(* ===== verification/Text.v ===== *)
(** * Text: the string functions of the Rust standard library the code uses

    A [&str] is its bytes; the modelled inputs (sysfs files, driver tools) are
    ASCII, where characters are bytes.  [str "..."] is a literal. *)

From S2P Require Import Prelude.

Fixpoint str (s : string) : bytes :=
  match s with
  | EmptyString => []
  | String c s => Z.of_nat (Ascii.nat_of_ascii c) :: str s
  end.

Definition is_space (c : u8) : bool := ((9 <=? c) && (c <=? 13)) || (c =? 32).
Definition is_digit (c : u8) : bool := (48 <=? c) && (c <=? 57).

(** [trim_start], [trim]. *)
Fixpoint trim_start (s : bytes) : bytes :=
  match s with
  | c :: s' => if is_space c then trim_start s' else s
  | [] => []
  end.

Definition trim (s : bytes) : bytes := reverse (trim_start (reverse (trim_start s))).

(** [str::split] on a character: always at least one piece. *)
Fixpoint split (c : u8) (s : bytes) : list bytes :=
  match s with
  | [] => [[]]
  | x :: s =>
      if x =? c then [] :: split c s
      else match split c s with [] => [[x]] | p :: ps => (x :: p) :: ps end
  end.

(** [str::split_once]: at the first occurrence. *)
Fixpoint split_once (c : u8) (s : bytes) : option (bytes * bytes) :=
  match s with
  | [] => None
  | x :: s => if x =? c then Some ([], s) else '(a, b) ← split_once c s; Some (x :: a, b)
  end.

(** [[String]::join]. *)
Fixpoint join_with (sep : bytes) (parts : list bytes) : bytes :=
  match parts with
  | [] => []
  | [p] => p
  | p :: parts => p ++ sep ++ join_with sep parts
  end.

(** [char::to_lowercase] on ASCII. *)
Definition to_lower (s : bytes) : bytes := (λ c, if (65 <=? c) && (c <=? 90) then c + 32 else c) <$> s.

(** [str::parse] for unsigned integers up to [max]. *)
Fixpoint parse_digits (max acc : Z) (s : bytes) : option Z :=
  match s with
  | [] => Some acc
  | c :: s =>
      if is_digit c then
        let v := acc * 10 + (c - 48) in
        if v <=? max then parse_digits max v s else None
      else None
  end.

Definition parse_uint (max : Z) (s : bytes) : option Z :=
  match s with
  | [] => None
  | c :: s' => if c =? 43 then match s' with [] => None | _ => parse_digits max 0 s' end else parse_digits max 0 s
  end.

Definition parse_usize : bytes → option usize := parse_uint U64_MAX.
Definition parse_u32 : bytes → option u32 := parse_uint U32_MAX.
Definition parse_u16 : bytes → option u16 := parse_uint (2 ^ 16 - 1).

(** [str::parse::<i32>]. *)
Definition parse_i32 (s : bytes) : option Z :=
  match s with
  | c :: _ :: _ => if c =? 45 then Z.opp <$> parse_digits (2 ^ 31) 0 (tail s) else parse_uint (2 ^ 31 - 1) s
  | _ => parse_uint (2 ^ 31 - 1) s
  end.

(** [Display] of an unsigned integer: 20 digits hold any [u64]. *)
Fixpoint dec (fuel : nat) (n : Z) : bytes :=
  match fuel with
  | O => []
  | S fuel => if n <? 10 then [48 + n] else dec fuel (n / 10) ++ [48 + n mod 10]
  end.

Definition display (n : usize) : bytes := dec 20 n.

(** ** Printing and parsing *)

Lemma parse_digits_app max acc s t :
  parse_digits max acc (s ++ t) = parse_digits max acc s ≫= λ a, parse_digits max a t.
Proof.
  revert acc. induction s as [|c s IH]; intros acc; simpl; [done|].
  destruct (is_digit c); [|done]. destruct (_ <=? max); [|done]. apply IH.
Qed.

Lemma is_digit_of d : 0 <= d < 10 → is_digit (48 + d) = true.
Proof. intros. unfold is_digit. apply andb_true_iff. split; apply Z.leb_le; lia. Qed.

Lemma dec_digits fuel n : 0 <= n → Forall (λ c, is_digit c = true) (dec fuel n).
Proof.
  revert n. induction fuel as [|fuel IH]; intros n Hn; simpl; [constructor|].
  destruct (Z.ltb_spec n 10); [by constructor; [apply is_digit_of; lia|]|].
  apply Forall_app. split; [apply IH; apply Z.div_pos; lia|].
  constructor; [|done]. apply is_digit_of. apply Z.mod_pos_bound. lia.
Qed.

Lemma dec_parse max fuel n :
  0 <= n <= max → n < 10 ^ Z.of_nat fuel → (0 < fuel)%nat → parse_digits max 0 (dec fuel n) = Some n.
Proof.
  revert n. induction fuel as [|fuel IH]; intros n Hn Hf Hp; [lia|]. cbn [dec].
  destruct (Z.ltb_spec n 10).
  { cbn [parse_digits]. rewrite is_digit_of by lia. replace (0 * 10 + (48 + n - 48)) with n by lia.
    by rewrite (proj2 (Z.leb_le n max)) by lia. }
  rewrite Nat2Z.inj_succ, Z.pow_succ_r in Hf by lia.
  pose proof (Z.div_mod n 10 ltac:(lia)). pose proof (Z.mod_pos_bound n 10 ltac:(lia)).
  assert (n / 10 <= n) by (apply Z.div_le_upper_bound; lia).
  rewrite parse_digits_app, IH; [|split; [apply Z.div_pos; lia|lia]|apply Z.div_lt_upper_bound; lia|].
  - cbn [mbind option_bind parse_digits]. rewrite is_digit_of by lia.
    replace (n / 10 * 10 + (48 + n mod 10 - 48)) with n by lia. by rewrite (proj2 (Z.leb_le n max)) by lia.
  - destruct fuel; [|lia]. simpl in Hf. lia.
Qed.

Lemma display_digits n : 0 <= n → Forall (λ c, is_digit c = true) (display n).
Proof. apply dec_digits. Qed.

Lemma display_nonempty n : display n ≠ [].
Proof. unfold display. cbn [dec]. destruct (n <? 10); [done|]. by intros [_ ?]%app_nil. Qed.

(** Digits are neither separators nor signs. *)
Lemma display_no n c : 0 <= n → is_digit c = false → c ∉ display n.
Proof.
  intros Hn Hc Hin. pose proof (display_digits n Hn) as Hd. rewrite Forall_forall in Hd.
  specialize (Hd _ Hin). congruence.
Qed.

Lemma parse_display n : 0 <= n <= U64_MAX → parse_usize (display n) = Some n.
Proof.
  intros Hn. pose proof (dec_parse U64_MAX 20 n Hn ltac:(unfold U64_MAX in *; lia) ltac:(lia)) as Hp.
  pose proof (display_digits n ltac:(lia)) as Hd. pose proof (display_nonempty n) as Hne.
  unfold parse_usize, parse_uint. unfold display in *. destruct (dec 20 n) as [|c s]; [done|].
  apply Forall_cons in Hd as [Hc _]. destruct (Z.eqb_spec c 43) as [->|]; [done|]. exact Hp.
Qed.

(** ** Splitting *)

Lemma split_none c p : c ∉ p → split c p = [p].
Proof.
  induction p as [|x p IH]; intros Hn; [done|]. apply not_elem_of_cons in Hn as [Hne Hn]. cbn [split].
  destruct (Z.eqb_spec x c); [congruence|]. by rewrite IH.
Qed.

Lemma split_app c p s : c ∉ p → split c (p ++ c :: s) = p :: split c s.
Proof.
  induction p as [|x p IH]; intros Hn; cbn [app split]; [by rewrite Z.eqb_refl|].
  apply not_elem_of_cons in Hn as [Hne Hn]. destruct (Z.eqb_spec x c); [congruence|]. by rewrite IH.
Qed.

Lemma split_join c parts :
  parts ≠ [] → Forall (λ p, c ∉ p) parts → split c (join_with [c] parts) = parts.
Proof.
  intros Hne Hall. induction Hall as [|p parts Hp Hall IH]; [done|]. destruct parts as [|q parts].
  - by apply split_none.
  - change (join_with [c] (p :: q :: parts)) with (p ++ c :: join_with [c] (q :: parts)).
    rewrite split_app by done. by rewrite IH.
Qed.

Lemma split_once_app c p s : c ∉ p → split_once c (p ++ c :: s) = Some (p, s).
Proof.
  induction p as [|x p IH]; intros Hn; cbn [app split_once]; [by rewrite Z.eqb_refl|].
  apply not_elem_of_cons in Hn as [Hne Hn]. destruct (Z.eqb_spec x c); [congruence|]. by rewrite IH.
Qed.

Lemma split_once_none c p : c ∉ p → split_once c p = None.
Proof.
  induction p as [|x p IH]; intros Hn; [done|]. apply not_elem_of_cons in Hn as [Hne Hn]. cbn [split_once].
  destruct (Z.eqb_spec x c); [congruence|]. by rewrite IH.
Qed.

Lemma split_nonempty c s : split c s ≠ [].
Proof. destruct s as [|x s]; [done|]. cbn [split]. destruct (x =? c); [done|]. by destruct (split c s). Qed.

Lemma split_one c s p : split c s = [p] → s = p.
Proof.
  revert p. induction s as [|x s IH]; intros p; cbn [split]; [by intros [= <-]|]. destruct (x =? c).
  - intros [= _ Hs]. by apply split_nonempty in Hs.
  - destruct (split c s) as [|q ps] eqn:Hs; [by apply split_nonempty in Hs|]. intros [= <- ->]. by rewrite (IH q).
Qed.

Lemma split_two c s a b : split c s = [a; b] → split_once c s = Some (a, b).
Proof.
  revert a b. induction s as [|x s IH]; intros a b; cbn [split split_once]; [done|]. destruct (x =? c).
  - intros [= <- Hs]. by rewrite (split_one _ _ _ Hs).
  - destruct (split c s) as [|p ps]; [done|]. intros [= <- ->]. by rewrite (IH p b).
Qed.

WHAT TO DO – Search the data above for the word "fuel" and say how many lines contain it, giving only that number.

SOLUTION BELOW – 9